__The task__:
The answer must consist of every line in the records that contains the word "intros".

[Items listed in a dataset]
- - -

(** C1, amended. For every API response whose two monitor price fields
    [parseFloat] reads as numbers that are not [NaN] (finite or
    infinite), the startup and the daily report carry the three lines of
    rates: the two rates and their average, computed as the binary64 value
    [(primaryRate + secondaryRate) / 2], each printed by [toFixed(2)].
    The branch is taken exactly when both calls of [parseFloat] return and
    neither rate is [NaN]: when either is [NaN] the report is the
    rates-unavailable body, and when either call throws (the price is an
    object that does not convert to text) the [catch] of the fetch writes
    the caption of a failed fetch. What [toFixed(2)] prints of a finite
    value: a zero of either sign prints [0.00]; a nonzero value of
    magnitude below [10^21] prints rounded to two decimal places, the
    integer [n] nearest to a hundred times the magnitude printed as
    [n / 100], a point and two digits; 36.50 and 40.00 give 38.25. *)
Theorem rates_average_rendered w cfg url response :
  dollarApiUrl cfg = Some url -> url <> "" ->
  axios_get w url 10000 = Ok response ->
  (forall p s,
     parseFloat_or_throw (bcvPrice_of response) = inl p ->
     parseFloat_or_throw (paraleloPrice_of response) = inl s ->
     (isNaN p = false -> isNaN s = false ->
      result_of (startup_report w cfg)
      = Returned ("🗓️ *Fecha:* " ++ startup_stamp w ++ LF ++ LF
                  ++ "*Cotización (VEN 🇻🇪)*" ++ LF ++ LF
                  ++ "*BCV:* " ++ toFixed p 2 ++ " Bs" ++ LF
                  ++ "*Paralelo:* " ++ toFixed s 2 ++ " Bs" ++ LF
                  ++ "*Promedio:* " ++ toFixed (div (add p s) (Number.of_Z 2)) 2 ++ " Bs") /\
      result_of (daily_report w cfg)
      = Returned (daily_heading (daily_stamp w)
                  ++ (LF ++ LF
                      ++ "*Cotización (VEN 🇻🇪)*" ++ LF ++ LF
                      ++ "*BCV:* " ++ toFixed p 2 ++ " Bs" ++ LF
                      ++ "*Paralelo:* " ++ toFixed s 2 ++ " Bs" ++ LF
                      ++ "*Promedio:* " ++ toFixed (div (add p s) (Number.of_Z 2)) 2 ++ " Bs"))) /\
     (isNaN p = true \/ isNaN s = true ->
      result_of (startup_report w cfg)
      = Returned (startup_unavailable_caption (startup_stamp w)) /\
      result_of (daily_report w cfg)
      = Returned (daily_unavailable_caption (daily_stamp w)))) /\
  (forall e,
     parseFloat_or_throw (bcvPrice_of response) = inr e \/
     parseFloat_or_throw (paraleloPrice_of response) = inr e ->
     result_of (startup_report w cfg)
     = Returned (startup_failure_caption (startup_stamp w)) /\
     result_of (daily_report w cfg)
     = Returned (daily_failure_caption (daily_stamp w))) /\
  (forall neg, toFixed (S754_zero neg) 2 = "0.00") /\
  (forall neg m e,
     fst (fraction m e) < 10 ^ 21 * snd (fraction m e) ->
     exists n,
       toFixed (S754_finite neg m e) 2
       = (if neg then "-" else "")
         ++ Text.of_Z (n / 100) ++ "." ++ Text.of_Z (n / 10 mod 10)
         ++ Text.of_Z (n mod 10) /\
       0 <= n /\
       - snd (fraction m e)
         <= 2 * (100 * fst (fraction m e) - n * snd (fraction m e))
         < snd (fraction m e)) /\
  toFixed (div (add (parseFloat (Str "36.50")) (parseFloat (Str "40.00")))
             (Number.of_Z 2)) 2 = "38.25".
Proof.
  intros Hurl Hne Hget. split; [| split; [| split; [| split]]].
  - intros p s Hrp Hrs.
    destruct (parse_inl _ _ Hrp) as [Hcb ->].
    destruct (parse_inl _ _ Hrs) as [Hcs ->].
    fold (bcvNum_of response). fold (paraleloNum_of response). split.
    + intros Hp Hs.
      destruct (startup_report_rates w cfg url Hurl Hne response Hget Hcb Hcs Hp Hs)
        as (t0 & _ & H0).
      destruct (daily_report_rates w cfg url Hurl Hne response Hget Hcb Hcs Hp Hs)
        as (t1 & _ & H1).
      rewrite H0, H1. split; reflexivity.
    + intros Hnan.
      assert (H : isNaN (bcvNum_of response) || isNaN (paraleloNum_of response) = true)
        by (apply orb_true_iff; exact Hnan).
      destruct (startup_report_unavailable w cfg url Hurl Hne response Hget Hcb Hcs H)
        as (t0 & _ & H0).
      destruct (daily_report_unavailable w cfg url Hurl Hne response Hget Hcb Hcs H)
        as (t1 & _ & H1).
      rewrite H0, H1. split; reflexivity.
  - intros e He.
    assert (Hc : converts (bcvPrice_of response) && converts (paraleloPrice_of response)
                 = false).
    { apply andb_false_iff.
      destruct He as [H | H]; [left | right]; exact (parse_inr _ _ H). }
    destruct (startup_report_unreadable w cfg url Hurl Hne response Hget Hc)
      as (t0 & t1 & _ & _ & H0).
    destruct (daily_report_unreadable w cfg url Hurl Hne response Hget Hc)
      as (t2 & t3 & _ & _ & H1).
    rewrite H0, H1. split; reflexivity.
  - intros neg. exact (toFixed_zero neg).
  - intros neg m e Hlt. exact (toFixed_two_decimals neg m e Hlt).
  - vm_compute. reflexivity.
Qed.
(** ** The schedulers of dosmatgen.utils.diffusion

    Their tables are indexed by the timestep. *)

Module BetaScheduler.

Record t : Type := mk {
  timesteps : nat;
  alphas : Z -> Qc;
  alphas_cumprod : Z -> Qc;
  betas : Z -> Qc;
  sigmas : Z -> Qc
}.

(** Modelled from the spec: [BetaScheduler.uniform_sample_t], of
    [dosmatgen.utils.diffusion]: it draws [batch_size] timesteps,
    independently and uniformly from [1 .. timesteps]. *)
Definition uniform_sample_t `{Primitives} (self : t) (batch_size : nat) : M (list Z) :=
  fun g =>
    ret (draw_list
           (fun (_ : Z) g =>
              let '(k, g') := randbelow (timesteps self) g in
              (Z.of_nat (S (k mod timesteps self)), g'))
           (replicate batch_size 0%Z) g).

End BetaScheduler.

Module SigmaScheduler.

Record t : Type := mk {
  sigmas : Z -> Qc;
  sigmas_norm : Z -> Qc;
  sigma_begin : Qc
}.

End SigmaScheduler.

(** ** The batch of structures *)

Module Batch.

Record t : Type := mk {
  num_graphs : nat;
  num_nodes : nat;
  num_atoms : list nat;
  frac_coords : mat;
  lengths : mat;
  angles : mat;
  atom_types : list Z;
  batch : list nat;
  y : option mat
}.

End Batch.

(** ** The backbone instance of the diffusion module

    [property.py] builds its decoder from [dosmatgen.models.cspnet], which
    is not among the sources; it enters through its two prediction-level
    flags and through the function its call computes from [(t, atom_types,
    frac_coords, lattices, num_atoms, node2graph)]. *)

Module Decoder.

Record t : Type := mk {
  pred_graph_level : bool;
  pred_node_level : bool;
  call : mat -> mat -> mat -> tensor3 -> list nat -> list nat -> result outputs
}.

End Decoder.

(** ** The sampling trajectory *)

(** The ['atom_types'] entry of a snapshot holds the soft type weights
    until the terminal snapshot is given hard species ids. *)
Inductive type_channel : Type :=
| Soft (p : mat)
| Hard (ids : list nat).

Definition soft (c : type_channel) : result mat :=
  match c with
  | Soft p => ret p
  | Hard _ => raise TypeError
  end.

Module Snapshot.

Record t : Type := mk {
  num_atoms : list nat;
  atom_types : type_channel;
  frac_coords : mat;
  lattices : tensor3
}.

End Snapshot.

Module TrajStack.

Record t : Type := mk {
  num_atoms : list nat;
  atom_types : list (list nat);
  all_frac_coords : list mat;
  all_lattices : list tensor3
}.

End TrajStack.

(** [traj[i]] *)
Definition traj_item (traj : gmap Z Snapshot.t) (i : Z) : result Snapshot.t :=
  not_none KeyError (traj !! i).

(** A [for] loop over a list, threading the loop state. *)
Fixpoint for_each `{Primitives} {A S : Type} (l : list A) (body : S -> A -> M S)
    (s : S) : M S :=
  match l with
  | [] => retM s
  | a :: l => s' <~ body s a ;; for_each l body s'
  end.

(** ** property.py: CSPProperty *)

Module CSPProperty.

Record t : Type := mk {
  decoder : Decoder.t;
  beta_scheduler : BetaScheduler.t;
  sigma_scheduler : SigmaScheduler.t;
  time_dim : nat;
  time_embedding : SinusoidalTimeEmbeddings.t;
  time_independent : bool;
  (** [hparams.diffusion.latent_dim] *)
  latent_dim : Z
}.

- - -

__Output for this exercise__:
  intros Hurl Hne Hget. split; [| split; [| split; [| split]]].
  - intros p s Hrp Hrs.
    + intros Hp Hs.
    + intros Hnan.
  - intros e He.
  - intros neg. exact (toFixed_zero neg).
  - intros neg m e Hlt. exact (toFixed_two_decimals neg m e Hlt).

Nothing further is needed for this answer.